Your instructions | List each line of the data in which the string "ComponentPricing" appears.

Data supplied |
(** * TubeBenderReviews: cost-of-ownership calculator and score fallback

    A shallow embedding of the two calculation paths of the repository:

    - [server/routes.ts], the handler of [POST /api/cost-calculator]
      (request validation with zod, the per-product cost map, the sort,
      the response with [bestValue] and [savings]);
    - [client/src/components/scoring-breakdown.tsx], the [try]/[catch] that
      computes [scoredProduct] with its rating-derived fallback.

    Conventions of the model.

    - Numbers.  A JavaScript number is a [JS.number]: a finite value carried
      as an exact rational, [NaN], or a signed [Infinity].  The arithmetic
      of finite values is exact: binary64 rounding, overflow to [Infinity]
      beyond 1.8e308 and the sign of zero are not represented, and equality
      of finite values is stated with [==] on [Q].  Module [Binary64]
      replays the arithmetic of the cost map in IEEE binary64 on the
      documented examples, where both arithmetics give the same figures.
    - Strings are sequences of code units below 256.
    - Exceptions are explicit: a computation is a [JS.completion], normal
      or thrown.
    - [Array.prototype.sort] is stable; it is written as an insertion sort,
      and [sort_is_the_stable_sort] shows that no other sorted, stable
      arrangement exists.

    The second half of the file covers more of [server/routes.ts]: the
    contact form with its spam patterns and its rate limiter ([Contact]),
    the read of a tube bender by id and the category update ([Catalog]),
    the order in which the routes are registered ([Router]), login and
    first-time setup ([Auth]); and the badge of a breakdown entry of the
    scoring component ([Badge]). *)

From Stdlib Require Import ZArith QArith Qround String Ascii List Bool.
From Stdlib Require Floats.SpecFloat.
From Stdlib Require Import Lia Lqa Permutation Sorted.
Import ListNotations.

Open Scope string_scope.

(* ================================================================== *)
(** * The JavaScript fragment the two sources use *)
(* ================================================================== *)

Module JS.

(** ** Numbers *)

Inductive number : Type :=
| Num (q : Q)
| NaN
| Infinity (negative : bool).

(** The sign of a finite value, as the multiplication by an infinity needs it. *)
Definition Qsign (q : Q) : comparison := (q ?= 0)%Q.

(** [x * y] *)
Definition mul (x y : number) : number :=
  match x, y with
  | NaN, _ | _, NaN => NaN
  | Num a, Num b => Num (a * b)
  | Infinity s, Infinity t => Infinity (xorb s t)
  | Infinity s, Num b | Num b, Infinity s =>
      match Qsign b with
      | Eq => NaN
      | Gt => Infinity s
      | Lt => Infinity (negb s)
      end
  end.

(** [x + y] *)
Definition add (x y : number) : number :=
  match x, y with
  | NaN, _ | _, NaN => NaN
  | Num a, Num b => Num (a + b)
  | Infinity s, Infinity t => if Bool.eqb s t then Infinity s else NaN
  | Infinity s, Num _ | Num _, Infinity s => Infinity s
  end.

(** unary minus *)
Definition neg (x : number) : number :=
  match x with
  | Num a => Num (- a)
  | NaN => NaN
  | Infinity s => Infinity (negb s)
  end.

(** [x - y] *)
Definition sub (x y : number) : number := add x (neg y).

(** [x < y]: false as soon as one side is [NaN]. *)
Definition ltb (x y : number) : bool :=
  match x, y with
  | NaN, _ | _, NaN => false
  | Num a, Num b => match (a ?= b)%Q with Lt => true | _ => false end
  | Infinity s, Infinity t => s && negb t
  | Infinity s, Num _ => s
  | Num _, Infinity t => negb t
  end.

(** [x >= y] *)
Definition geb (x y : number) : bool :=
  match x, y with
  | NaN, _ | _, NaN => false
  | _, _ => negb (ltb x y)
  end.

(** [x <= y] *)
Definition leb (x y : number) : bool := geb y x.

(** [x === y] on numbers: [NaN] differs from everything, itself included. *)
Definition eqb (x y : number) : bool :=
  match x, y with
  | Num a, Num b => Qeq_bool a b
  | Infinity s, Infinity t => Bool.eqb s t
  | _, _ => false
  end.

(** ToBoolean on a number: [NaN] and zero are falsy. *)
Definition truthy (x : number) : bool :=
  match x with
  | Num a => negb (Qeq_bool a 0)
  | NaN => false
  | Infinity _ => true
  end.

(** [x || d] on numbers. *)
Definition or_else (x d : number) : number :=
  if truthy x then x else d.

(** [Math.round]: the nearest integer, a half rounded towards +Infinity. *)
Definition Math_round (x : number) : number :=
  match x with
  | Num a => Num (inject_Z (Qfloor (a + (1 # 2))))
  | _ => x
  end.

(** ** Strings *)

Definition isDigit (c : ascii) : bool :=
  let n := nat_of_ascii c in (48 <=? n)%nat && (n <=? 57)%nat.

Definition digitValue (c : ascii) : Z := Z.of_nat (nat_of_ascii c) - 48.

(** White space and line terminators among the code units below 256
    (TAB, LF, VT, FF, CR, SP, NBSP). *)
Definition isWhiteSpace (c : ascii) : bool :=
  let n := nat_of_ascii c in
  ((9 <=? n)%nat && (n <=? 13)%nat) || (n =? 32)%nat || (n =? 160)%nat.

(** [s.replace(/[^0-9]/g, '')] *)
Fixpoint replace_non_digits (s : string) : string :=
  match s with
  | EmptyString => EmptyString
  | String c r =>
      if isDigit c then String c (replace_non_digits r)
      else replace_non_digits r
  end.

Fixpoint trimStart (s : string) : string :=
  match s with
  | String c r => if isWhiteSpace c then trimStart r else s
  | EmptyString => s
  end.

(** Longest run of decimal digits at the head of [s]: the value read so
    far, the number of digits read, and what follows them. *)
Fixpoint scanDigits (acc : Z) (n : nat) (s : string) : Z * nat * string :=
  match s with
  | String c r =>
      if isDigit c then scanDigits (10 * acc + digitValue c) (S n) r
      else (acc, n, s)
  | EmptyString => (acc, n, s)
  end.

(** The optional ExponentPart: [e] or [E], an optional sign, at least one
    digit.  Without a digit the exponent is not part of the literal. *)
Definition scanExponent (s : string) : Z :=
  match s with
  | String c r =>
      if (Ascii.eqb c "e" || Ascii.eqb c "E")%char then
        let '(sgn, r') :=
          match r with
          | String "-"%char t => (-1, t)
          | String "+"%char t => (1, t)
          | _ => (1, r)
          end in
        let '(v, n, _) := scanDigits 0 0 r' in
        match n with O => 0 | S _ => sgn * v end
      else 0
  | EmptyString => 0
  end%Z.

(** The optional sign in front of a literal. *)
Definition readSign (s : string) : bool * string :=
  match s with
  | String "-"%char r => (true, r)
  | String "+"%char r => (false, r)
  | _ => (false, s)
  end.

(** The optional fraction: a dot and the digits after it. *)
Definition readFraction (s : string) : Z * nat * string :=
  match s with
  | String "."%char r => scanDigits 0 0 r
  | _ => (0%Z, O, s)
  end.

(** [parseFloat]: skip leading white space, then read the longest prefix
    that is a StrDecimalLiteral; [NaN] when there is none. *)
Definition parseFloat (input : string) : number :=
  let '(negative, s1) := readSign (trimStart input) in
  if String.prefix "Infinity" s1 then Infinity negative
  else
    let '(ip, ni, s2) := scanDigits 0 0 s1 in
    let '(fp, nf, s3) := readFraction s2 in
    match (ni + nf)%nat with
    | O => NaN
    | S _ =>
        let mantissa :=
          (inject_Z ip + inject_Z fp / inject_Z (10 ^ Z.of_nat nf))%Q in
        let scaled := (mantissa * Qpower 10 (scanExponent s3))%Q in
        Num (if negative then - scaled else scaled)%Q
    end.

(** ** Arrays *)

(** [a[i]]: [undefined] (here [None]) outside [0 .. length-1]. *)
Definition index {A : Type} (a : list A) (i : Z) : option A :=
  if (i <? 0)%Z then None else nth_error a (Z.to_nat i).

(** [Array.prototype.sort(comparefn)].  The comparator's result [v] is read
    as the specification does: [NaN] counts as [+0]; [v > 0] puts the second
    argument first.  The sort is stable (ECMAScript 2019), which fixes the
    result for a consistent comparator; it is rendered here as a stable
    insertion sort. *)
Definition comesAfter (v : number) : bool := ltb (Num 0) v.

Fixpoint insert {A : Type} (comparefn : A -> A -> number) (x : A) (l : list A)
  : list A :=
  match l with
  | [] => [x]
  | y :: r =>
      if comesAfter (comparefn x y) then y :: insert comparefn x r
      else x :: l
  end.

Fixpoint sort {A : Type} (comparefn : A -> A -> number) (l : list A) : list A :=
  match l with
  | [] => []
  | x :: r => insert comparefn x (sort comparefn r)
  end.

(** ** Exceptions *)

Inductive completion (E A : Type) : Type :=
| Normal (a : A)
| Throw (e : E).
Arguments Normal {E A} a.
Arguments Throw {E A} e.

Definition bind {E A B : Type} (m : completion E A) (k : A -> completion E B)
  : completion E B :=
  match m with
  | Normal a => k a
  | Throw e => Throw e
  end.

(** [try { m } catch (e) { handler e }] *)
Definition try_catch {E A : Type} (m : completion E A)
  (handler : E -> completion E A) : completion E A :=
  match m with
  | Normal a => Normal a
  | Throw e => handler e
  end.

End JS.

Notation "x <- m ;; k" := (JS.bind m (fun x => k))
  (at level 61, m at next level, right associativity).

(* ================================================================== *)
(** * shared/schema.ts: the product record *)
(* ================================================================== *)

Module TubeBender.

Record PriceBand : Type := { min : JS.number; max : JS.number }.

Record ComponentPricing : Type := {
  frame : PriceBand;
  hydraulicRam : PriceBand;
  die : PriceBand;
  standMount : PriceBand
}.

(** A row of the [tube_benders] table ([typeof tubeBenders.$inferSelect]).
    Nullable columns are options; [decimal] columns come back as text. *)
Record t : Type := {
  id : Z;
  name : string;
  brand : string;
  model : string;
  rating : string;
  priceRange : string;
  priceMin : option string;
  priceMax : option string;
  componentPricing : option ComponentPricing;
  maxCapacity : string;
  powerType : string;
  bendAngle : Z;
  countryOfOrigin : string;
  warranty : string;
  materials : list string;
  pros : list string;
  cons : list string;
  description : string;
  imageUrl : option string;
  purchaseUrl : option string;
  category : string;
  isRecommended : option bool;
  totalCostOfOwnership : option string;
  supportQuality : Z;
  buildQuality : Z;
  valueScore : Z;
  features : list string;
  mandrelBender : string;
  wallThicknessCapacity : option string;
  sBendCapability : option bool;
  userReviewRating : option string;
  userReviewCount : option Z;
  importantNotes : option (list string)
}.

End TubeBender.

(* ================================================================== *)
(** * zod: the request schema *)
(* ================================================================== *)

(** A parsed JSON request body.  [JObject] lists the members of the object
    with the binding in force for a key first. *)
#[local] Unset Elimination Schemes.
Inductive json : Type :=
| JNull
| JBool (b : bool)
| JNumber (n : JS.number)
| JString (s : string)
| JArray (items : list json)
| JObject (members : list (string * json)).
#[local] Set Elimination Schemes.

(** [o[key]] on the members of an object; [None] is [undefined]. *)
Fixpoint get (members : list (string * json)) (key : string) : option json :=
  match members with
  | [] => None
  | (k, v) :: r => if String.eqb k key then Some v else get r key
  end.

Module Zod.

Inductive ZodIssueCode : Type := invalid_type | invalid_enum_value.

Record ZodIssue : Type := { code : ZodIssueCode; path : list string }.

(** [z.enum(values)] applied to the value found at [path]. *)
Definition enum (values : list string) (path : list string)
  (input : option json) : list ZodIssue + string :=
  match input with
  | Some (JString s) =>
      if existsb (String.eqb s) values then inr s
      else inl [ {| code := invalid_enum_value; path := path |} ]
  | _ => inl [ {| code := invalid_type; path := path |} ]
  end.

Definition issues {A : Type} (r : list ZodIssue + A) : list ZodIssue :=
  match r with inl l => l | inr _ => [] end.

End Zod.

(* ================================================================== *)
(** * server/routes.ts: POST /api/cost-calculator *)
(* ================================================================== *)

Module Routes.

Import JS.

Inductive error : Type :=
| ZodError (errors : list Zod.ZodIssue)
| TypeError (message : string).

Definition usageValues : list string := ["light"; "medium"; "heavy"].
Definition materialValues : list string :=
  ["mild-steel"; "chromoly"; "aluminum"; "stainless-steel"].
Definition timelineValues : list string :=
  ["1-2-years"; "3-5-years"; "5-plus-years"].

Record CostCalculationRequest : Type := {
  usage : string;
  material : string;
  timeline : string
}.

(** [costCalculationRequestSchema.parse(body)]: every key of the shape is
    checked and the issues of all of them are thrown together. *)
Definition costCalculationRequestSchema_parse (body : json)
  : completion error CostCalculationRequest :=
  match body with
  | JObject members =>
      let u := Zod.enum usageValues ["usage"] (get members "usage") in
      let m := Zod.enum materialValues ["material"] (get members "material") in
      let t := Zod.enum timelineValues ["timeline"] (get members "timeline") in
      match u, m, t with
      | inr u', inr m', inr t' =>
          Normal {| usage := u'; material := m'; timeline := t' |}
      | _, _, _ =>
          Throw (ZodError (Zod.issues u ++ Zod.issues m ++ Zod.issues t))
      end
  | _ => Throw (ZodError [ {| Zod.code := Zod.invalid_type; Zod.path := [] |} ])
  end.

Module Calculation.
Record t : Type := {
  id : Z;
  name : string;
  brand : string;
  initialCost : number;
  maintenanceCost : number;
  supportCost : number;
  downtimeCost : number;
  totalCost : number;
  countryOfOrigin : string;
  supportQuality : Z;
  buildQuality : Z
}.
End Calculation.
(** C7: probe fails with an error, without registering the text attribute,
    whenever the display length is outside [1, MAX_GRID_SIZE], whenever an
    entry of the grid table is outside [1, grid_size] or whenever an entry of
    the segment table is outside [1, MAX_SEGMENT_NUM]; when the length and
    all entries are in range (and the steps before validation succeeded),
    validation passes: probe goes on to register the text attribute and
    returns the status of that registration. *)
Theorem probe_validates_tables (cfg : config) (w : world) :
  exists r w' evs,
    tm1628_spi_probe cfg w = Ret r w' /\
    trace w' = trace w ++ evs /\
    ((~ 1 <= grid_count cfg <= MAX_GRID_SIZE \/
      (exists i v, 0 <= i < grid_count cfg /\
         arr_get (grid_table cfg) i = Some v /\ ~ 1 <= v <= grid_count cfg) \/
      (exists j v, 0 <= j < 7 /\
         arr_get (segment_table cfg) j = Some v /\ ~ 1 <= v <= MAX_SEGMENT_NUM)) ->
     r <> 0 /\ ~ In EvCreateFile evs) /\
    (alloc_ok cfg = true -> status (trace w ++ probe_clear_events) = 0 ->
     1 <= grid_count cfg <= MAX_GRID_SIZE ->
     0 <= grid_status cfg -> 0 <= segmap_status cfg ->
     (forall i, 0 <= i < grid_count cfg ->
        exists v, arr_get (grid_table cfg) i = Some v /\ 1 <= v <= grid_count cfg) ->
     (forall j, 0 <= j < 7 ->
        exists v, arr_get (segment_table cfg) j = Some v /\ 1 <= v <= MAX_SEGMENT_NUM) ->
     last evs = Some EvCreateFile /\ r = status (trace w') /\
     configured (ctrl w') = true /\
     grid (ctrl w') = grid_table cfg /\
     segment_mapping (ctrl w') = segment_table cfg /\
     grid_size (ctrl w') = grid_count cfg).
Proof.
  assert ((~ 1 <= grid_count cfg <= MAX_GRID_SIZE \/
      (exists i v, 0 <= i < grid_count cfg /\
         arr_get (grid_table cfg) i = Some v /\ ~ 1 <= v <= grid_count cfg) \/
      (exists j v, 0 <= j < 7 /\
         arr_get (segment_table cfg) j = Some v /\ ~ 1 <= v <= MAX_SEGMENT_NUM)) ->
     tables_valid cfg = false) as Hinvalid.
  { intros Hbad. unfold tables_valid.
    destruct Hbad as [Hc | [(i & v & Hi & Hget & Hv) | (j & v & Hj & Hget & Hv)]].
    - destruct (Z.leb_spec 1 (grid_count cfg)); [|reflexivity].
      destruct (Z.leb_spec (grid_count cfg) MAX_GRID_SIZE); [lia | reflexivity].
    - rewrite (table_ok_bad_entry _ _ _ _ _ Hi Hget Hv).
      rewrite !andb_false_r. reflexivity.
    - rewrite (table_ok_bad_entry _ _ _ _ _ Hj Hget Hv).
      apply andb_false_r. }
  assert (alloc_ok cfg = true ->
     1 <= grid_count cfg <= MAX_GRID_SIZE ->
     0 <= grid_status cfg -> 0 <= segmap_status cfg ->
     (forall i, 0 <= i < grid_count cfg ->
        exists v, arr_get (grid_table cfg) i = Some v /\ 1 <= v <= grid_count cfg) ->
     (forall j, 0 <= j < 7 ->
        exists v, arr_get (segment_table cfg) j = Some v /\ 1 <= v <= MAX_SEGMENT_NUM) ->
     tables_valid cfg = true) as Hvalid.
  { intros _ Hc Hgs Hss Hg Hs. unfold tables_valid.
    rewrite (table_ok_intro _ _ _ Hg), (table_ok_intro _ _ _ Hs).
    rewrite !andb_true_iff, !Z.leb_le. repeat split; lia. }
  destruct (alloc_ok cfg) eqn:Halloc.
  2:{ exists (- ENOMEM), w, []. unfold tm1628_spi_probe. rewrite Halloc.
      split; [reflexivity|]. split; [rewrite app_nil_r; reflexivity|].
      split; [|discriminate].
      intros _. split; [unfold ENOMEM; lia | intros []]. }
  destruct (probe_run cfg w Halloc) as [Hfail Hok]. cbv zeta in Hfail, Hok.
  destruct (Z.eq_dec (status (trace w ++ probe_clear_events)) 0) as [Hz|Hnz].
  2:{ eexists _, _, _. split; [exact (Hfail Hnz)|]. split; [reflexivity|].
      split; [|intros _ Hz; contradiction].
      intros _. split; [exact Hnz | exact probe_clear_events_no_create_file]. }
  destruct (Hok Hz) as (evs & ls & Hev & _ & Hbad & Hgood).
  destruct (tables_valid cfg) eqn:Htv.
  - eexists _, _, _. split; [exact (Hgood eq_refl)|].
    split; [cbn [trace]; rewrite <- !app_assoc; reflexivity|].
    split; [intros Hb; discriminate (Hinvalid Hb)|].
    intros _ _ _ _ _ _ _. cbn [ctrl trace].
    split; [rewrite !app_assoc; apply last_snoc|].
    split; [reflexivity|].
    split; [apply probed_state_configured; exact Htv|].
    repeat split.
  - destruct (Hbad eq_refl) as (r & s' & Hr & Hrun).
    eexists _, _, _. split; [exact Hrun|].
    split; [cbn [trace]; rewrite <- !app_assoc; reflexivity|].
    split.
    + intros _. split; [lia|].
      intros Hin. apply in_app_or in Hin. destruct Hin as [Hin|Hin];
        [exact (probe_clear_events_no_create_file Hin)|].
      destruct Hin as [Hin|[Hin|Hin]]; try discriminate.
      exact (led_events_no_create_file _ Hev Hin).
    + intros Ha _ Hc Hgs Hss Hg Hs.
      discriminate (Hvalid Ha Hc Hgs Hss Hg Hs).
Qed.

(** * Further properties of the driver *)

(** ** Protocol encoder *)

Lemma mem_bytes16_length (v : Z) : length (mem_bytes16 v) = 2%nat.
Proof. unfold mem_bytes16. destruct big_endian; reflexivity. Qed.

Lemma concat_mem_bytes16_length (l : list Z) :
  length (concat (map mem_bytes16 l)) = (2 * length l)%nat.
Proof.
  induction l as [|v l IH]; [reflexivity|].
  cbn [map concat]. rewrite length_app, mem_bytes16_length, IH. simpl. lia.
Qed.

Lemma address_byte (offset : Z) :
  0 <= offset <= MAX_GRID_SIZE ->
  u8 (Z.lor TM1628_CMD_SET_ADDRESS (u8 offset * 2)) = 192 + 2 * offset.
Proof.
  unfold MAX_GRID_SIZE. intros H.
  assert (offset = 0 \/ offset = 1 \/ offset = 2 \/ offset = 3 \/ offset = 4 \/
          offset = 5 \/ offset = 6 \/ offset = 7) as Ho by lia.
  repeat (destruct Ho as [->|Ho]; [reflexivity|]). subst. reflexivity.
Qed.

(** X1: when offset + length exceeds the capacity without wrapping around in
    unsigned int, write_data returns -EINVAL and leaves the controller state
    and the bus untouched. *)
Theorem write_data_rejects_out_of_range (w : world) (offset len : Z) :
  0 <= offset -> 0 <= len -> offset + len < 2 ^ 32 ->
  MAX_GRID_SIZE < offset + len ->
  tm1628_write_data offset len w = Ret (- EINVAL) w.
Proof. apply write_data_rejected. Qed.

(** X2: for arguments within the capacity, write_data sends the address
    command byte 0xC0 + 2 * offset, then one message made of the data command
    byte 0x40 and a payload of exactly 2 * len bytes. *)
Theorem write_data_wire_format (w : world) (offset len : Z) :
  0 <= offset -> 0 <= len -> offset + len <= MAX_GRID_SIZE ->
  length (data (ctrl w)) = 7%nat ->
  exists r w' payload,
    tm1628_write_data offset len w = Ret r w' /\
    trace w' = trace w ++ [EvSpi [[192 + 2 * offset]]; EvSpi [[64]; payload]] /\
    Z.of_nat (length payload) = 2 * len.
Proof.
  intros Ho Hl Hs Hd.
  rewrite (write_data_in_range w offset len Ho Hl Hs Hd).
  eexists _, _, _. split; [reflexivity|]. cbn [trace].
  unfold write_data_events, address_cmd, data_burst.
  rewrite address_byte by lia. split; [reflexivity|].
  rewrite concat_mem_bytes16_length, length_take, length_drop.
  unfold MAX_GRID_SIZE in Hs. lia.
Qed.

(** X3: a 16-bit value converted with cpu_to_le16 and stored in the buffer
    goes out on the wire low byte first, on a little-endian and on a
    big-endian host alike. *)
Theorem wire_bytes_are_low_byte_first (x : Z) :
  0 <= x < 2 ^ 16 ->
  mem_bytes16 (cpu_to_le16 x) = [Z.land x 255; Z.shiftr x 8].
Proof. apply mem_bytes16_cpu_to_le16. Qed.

Reply |
Record ComponentPricing : Type := {
  componentPricing : option ComponentPricing;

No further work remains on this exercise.